__Assignment__. Please count the lines in these records that contain "characters" and give only that count.

---*---

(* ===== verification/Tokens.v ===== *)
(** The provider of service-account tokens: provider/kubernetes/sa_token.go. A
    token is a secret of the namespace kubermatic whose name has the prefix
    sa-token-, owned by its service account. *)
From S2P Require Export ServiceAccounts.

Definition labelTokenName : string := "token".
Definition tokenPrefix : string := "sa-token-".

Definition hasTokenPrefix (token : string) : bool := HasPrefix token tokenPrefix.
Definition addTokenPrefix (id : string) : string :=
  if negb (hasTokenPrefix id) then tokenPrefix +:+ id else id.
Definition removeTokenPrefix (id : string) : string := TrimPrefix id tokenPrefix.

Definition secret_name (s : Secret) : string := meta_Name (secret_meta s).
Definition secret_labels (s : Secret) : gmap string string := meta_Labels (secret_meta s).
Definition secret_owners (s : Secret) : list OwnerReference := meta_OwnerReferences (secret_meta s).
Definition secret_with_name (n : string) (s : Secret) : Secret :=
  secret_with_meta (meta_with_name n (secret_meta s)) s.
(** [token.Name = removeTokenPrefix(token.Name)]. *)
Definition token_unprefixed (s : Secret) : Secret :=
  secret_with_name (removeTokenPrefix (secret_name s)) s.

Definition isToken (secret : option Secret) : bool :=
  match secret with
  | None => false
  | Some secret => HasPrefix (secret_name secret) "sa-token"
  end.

---*---

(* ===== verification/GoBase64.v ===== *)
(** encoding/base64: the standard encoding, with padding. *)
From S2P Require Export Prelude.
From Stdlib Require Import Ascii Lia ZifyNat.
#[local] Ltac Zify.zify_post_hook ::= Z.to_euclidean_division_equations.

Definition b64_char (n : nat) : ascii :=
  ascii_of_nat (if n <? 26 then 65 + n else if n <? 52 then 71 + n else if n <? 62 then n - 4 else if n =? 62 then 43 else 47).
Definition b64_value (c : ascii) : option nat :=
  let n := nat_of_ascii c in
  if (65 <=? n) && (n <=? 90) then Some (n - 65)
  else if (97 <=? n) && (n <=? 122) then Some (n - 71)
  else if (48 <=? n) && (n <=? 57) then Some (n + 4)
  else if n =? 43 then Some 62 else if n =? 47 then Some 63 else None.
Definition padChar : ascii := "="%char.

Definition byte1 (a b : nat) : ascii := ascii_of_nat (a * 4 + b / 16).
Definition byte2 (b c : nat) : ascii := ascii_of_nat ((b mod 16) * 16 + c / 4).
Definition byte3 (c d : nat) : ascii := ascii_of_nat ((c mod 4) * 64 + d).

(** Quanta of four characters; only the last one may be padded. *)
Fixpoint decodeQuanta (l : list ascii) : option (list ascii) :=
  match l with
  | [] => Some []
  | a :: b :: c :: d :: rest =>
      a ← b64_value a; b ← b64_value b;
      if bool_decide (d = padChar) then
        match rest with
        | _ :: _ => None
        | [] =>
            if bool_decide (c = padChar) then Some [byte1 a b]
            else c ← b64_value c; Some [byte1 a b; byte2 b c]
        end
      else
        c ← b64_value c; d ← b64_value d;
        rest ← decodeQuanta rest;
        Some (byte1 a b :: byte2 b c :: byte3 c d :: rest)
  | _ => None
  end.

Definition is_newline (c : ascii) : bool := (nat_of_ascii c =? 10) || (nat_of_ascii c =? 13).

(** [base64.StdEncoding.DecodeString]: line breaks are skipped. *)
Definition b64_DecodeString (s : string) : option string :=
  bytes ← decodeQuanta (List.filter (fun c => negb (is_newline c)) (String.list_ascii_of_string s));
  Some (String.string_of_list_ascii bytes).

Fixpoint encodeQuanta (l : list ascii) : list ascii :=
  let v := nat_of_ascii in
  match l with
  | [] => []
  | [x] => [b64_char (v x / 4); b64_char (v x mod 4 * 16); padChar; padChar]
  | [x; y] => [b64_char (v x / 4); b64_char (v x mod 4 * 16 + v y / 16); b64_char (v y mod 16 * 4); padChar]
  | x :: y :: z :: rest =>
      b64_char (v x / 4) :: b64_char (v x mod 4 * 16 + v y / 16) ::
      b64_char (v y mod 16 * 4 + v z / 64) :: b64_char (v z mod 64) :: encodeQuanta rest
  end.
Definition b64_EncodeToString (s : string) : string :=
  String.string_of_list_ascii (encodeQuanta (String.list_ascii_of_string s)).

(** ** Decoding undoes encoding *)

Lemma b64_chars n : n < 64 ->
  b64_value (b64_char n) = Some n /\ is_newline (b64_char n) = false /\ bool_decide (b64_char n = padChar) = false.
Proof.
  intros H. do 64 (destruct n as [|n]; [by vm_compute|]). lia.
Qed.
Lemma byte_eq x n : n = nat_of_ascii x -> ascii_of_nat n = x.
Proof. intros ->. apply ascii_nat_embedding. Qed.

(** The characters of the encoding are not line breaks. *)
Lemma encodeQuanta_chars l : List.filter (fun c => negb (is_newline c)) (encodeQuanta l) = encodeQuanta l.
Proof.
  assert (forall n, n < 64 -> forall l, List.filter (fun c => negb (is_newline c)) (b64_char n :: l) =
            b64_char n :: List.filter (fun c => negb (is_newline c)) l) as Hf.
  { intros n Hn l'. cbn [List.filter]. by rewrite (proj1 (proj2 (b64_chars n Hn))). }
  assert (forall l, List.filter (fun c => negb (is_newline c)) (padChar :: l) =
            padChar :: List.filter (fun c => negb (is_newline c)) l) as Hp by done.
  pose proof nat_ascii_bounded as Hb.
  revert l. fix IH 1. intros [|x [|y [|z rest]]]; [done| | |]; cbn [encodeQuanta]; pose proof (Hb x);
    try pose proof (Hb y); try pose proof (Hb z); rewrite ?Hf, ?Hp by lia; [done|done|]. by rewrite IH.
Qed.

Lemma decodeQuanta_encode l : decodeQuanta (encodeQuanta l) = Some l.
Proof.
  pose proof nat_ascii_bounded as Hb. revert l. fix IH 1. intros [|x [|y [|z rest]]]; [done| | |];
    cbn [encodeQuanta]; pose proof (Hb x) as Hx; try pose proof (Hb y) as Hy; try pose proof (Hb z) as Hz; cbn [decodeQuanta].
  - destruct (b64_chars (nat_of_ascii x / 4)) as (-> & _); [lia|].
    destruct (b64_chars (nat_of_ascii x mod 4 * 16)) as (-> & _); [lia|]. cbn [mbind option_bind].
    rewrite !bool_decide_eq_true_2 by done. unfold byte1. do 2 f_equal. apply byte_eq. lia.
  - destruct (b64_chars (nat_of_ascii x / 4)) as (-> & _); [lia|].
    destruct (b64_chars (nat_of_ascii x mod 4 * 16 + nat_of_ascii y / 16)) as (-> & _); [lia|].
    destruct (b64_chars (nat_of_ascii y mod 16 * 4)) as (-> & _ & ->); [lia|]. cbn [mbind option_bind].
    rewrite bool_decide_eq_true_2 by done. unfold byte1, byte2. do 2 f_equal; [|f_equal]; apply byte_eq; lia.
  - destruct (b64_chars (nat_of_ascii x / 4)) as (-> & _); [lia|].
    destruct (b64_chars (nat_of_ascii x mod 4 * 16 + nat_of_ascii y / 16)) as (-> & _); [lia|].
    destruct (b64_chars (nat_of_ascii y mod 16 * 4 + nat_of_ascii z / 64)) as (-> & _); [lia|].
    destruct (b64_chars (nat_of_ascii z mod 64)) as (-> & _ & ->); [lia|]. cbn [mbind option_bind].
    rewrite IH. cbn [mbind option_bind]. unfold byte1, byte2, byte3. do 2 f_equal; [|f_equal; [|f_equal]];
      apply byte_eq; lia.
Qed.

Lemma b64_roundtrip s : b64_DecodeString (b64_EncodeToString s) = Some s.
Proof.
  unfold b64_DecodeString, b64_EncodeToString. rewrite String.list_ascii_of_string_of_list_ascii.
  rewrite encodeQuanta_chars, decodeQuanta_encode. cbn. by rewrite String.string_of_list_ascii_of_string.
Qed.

---*---

__Result of the task__. 2